(* ===== verification/CaptureSlots.v ===== *)
(** * Capture slots and the PTZ position of a camera

    capture/camera_sessions.py bounds the captures on one camera with a semaphore, two at
    a time or one when a project on the camera uses PTZ, and remembers the position the
    last confirmed move left the camera in; supervisor._apply_ptz moves the camera under
    the slot.  [slot_step] interleaves the captures on one camera at their awaits: the
    wait for the slot, the move, the capture itself, and a cancellation or a timeout at
    any of them.

    The semaphore is asyncio's: a count and a queue of futures, where a release hands its
    slot to the first future that is not done and the task behind it resumes later.  A
    change of mode replaces the semaphore, so semaphores live in a heap; [sm_initial] is
    the count a semaphore was made with, which the code does not keep.  [sl_camera] is
    where the camera stands, which the code cannot see: a confirmed move ends there, any
    other move leaves it anywhere. *)

From Stdlib Require Import SpecFloat.
From S2P Require Import Prelude PyTime PyVal Env Bytes FrameWriter CameraHealth CameraConfig Reconcile.
From stdpp Require Import options.
Local Open Scope Z_scope.

Definition SHARED_SLOT_CAPACITY : Z := 2.
Definition PTZ_POSITION_TRUST : Z := 600 * SECOND.

(** ** Positions *)
Inductive ptz_position :=
  | pz_raw (pan tilt zoom : option float)
  | pz_preset (preset : string).
(** [ptz_position_of]: a raw position, any one value set, wins over a preset *)
Definition ptz_position_of (target : Target) : option ptz_position :=
  match tg_ptz_pan target, tg_ptz_tilt target, tg_ptz_zoom target with
  | None, None, None => pz_preset <$> tg_ptz_preset target
  | pan, tilt, zoom => Some (pz_raw pan tilt zoom)
  end.
(** [==] on the tuples *)
Definition position_eq (x y : ptz_position) : bool :=
  match x, y with
  | pz_raw p t z, pz_raw p' t' z' => opt_eq SFeqb p p' && opt_eq SFeqb t t' && opt_eq SFeqb z z'
  | pz_preset s, pz_preset s' => String.eqb s s'
  | _, _ => false
  end.

(** ** The semaphore *)
Inductive future := fu_pending | fu_granted | fu_cancelled.
#[global] Instance future_eq_dec : EqDecision future.
Proof. solve_decision. Defined.
Record Semaphore := MkSem { sm_initial : Z; sm_value : Z; sm_waiters : list (Z * future) }.
Definition new_semaphore (n : Z) : Semaphore := MkSem n n [].
(** [locked] *)
Definition sem_locked (s : Semaphore) : bool :=
  (sm_value s =? 0) || existsb (λ w, negb (bool_decide (w.2 = fu_cancelled))) (sm_waiters s).
(** the first future of a task, and what the queue is without or with another one *)
Fixpoint waiter_of (t : Z) (ws : list (Z * future)) : option future :=
  match ws with [] => None | (t', f) :: ws => if t' =? t then Some f else waiter_of t ws end.
Fixpoint remove_waiter (t : Z) (ws : list (Z * future)) : list (Z * future) :=
  match ws with [] => [] | (t', f) :: ws => if t' =? t then ws else (t', f) :: remove_waiter t ws end.
(** [Future.cancel]: a future that is done stays as it is *)
Fixpoint cancel_waiter (t : Z) (ws : list (Z * future)) : list (Z * future) :=
  match ws with
  | [] => []
  | (t', f) :: ws =>
      if t' =? t then (t', match f with fu_pending => fu_cancelled | _ => f end) :: ws else (t', f) :: cancel_waiter t ws
  end.
Fixpoint grant_first (ws : list (Z * future)) : option (list (Z * future)) :=
  match ws with
  | [] => None
  | (t, fu_pending) :: ws => Some ((t, fu_granted) :: ws)
  | w :: ws => cons w <$> grant_first ws
  end.
(** [_wake_up_next] *)
Definition wake_up_next (s : Semaphore) : Semaphore :=
  match grant_first (sm_waiters s) with
  | None => s
  | Some ws => MkSem (sm_initial s) (sm_value s - 1) ws
  end.
Definition sem_release (s : Semaphore) : Semaphore := wake_up_next (MkSem (sm_initial s) (sm_value s + 1) (sm_waiters s)).
(** [acquire] up to its await; [true]: the slot is taken at once *)
Definition sem_acquire (t : Z) (s : Semaphore) : bool * Semaphore :=
  if sem_locked s then (false, MkSem (sm_initial s) (sm_value s) (sm_waiters s ++ [(t, fu_pending)]))
  else (true, MkSem (sm_initial s) (sm_value s - 1) (sm_waiters s)).
(** [acquire] after its await: with the slot, or with a cancellation *)
Definition sem_resume (t : Z) (s : Semaphore) : Semaphore :=
  let s := MkSem (sm_initial s) (sm_value s) (remove_waiter t (sm_waiters s)) in
  if 0 <? sm_value s then wake_up_next s else s.
Definition sem_unwind (t : Z) (s : Semaphore) : Semaphore :=
  let s' := MkSem (sm_initial s) (sm_value s) (remove_waiter t (sm_waiters s)) in
  match waiter_of t (sm_waiters s) with
  | Some fu_cancelled => s'
  | _ => wake_up_next (MkSem (sm_initial s') (sm_value s' + 1) (sm_waiters s'))
  end.
Definition sem_cancel (t : Z) (s : Semaphore) : Semaphore := MkSem (sm_initial s) (sm_value s) (cancel_waiter t (sm_waiters s)).

(** ** Captures on one camera *)
(** Where a capture is: waiting for its slot (and whether it was cancelled there), holding
    it, moving the camera, or in position and capturing. *)
Inductive Capture :=
  | cp_waiting (sem : Z) (want : option ptz_position) (cancelled : bool)
  | cp_holding (sem : Z) (want : option ptz_position)
  | cp_moving (sem : Z) (position : ptz_position)
  | cp_capturing (sem : Z) (want : option ptz_position).
Definition slot_of (c : Capture) : option Z :=
  match c with cp_waiting _ _ _ => None | cp_holding i _ | cp_moving i _ | cp_capturing i _ => Some i end.

(** [_CameraRuntime], the captures in flight, whether the camera is among
    [_ptz_cameras], the camera itself and the clock. *)
Record Slots := MkSlots {
  sl_exclusive : bool;
  sl_current : Z;
  sl_semaphores : gmap Z Semaphore;
  sl_position : option ptz_position;
  sl_position_at : Z;
  sl_captures : gmap Z Capture;
  sl_ptz : bool;
  sl_camera : option ptz_position;
  sl_now : Z;
}.
Definition new_slots (ptz : bool) (camera : option ptz_position) (now : Z) : Slots :=
  MkSlots false 0 {[0 := new_semaphore SHARED_SLOT_CAPACITY]} None 0 ∅ ptz camera now.
Definition set_semaphore (i : Z) (s : Semaphore) (w : Slots) : Slots :=
  MkSlots (sl_exclusive w) (sl_current w) (<[i := s]> (sl_semaphores w)) (sl_position w) (sl_position_at w) (sl_captures w) (sl_ptz w)
    (sl_camera w) (sl_now w).
Definition set_captures (cs : gmap Z Capture) (w : Slots) : Slots :=
  MkSlots (sl_exclusive w) (sl_current w) (sl_semaphores w) (sl_position w) (sl_position_at w) cs (sl_ptz w) (sl_camera w) (sl_now w).
Definition set_camera (camera : option ptz_position) (w : Slots) : Slots :=
  MkSlots (sl_exclusive w) (sl_current w) (sl_semaphores w) (sl_position w) (sl_position_at w) (sl_captures w) (sl_ptz w) camera (sl_now w).
(** [note_position], [position_confirmed] *)
Definition note_position (position : option ptz_position) (w : Slots) : Slots :=
  MkSlots (sl_exclusive w) (sl_current w) (sl_semaphores w) position (sl_now w) (sl_captures w) (sl_ptz w) (sl_camera w) (sl_now w).
Definition position_confirmed (position : ptz_position) (w : Slots) : bool :=
  match sl_position w with
  | None => false
  | Some noted => position_eq noted position && (sl_now w - sl_position_at w <? PTZ_POSITION_TRUST)
  end.
(** [semaphore_for]: a change of mode starts a new semaphore *)
Definition semaphore_for (exclusive : bool) (w : Slots) : Slots :=
  if Bool.eqb exclusive (sl_exclusive w) then w
  else MkSlots exclusive (sl_current w + 1)
         (<[sl_current w + 1 := new_semaphore (if exclusive then 1 else SHARED_SLOT_CAPACITY)]> (sl_semaphores w))
         (sl_position w) (sl_position_at w) (sl_captures w) (sl_ptz w) (sl_camera w) (sl_now w).
(** [capture_slot] up to the wait *)
Definition enter_slot (t : Z) (want : option ptz_position) (w : Slots) : Slots :=
  let w := semaphore_for (bool_decide (is_Some want) || sl_ptz w) w in
  let i := sl_current w in
  match sl_semaphores w !! i with
  | None => w
  | Some s =>
      let '(taken, s) := sem_acquire t s in
      set_captures (<[t := if taken then cp_holding i want else cp_waiting i want false]> (sl_captures w)) (set_semaphore i s w)
  end.
(** the end of [capture_slot], on every way out of its body *)
Definition leave_slot (t i : Z) (w : Slots) : Slots :=
  match sl_semaphores w !! i with
  | None => w
  | Some s => set_captures (delete t (sl_captures w)) (set_semaphore i (sem_release s) w)
  end.
(** [_apply_ptz] up to the move; the camera then is wherever the move takes it *)
Definition apply_ptz (t i : Z) (want : option ptz_position) (camera : option ptz_position) (w : Slots) : Slots :=
  match want with
  | None => set_captures (<[t := cp_capturing i want]> (sl_captures w)) w
  | Some p =>
      if position_confirmed p w then set_captures (<[t := cp_capturing i want]> (sl_captures w)) w
      else set_captures (<[t := cp_moving i p]> (sl_captures w)) (set_camera camera (note_position None w))
  end.
(** and after a move that was confirmed *)
Definition finish_ptz (t i : Z) (p : ptz_position) (w : Slots) : Slots :=
  set_captures (<[t := cp_capturing i (Some p)]> (sl_captures w)) (note_position (Some p) (set_camera (Some p) w)).

Inductive slot_step : Slots → Slots → Prop :=
  | sl_enter t want w : sl_captures w !! t = None → slot_step w (enter_slot t want w)
  | sl_resume t i want s w :
      sl_captures w !! t = Some (cp_waiting i want false) → sl_semaphores w !! i = Some s → waiter_of t (sm_waiters s) = Some fu_granted →
      slot_step w (set_captures (<[t := cp_holding i want]> (sl_captures w)) (set_semaphore i (sem_resume t s) w))
  | sl_cancel t i want s w :
      sl_captures w !! t = Some (cp_waiting i want false) → sl_semaphores w !! i = Some s →
      slot_step w (set_captures (<[t := cp_waiting i want true]> (sl_captures w)) (set_semaphore i (sem_cancel t s) w))
  | sl_unwind t i want s w :
      sl_captures w !! t = Some (cp_waiting i want true) → sl_semaphores w !! i = Some s →
      slot_step w (set_captures (delete t (sl_captures w)) (set_semaphore i (sem_unwind t s) w))
  | sl_apply t i want camera w : sl_captures w !! t = Some (cp_holding i want) → slot_step w (apply_ptz t i want camera w)
  | sl_moved t i p w : sl_captures w !! t = Some (cp_moving i p) → slot_step w (finish_ptz t i p w)
  | sl_move_fails t i p camera w : sl_captures w !! t = Some (cp_moving i p) → slot_step w (leave_slot t i (set_camera camera w))
  | sl_leave t i want c w :
      sl_captures w !! t = Some c → c = cp_holding i want ∨ c = cp_capturing i want → slot_step w (leave_slot t i w)
  | sl_report ptz w :
      slot_step w (MkSlots (sl_exclusive w) (sl_current w) (sl_semaphores w) (sl_position w) (sl_position_at w) (sl_captures w) ptz
                     (sl_camera w) (sl_now w))
  | sl_tick now w :
      sl_now w ≤ now →
      slot_step w (MkSlots (sl_exclusive w) (sl_current w) (sl_semaphores w) (sl_position w) (sl_position_at w) (sl_captures w) (sl_ptz w)
                     (sl_camera w) now).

TASK BRIEF -
Begin with the line that has "(<[sl_current w +" in the listing above and end after the line that has "Definition enter_slot (t"; output those lines exactly.

RESPONSE -
         (<[sl_current w + 1 := new_semaphore (if exclusive then 1 else SHARED_SLOT_CAPACITY)]> (sl_semaphores w))
         (sl_position w) (sl_position_at w) (sl_captures w) (sl_ptz w) (sl_camera w) (sl_now w).
(** [capture_slot] up to the wait *)
Definition enter_slot (t : Z) (want : option ptz_position) (w : Slots) : Slots :=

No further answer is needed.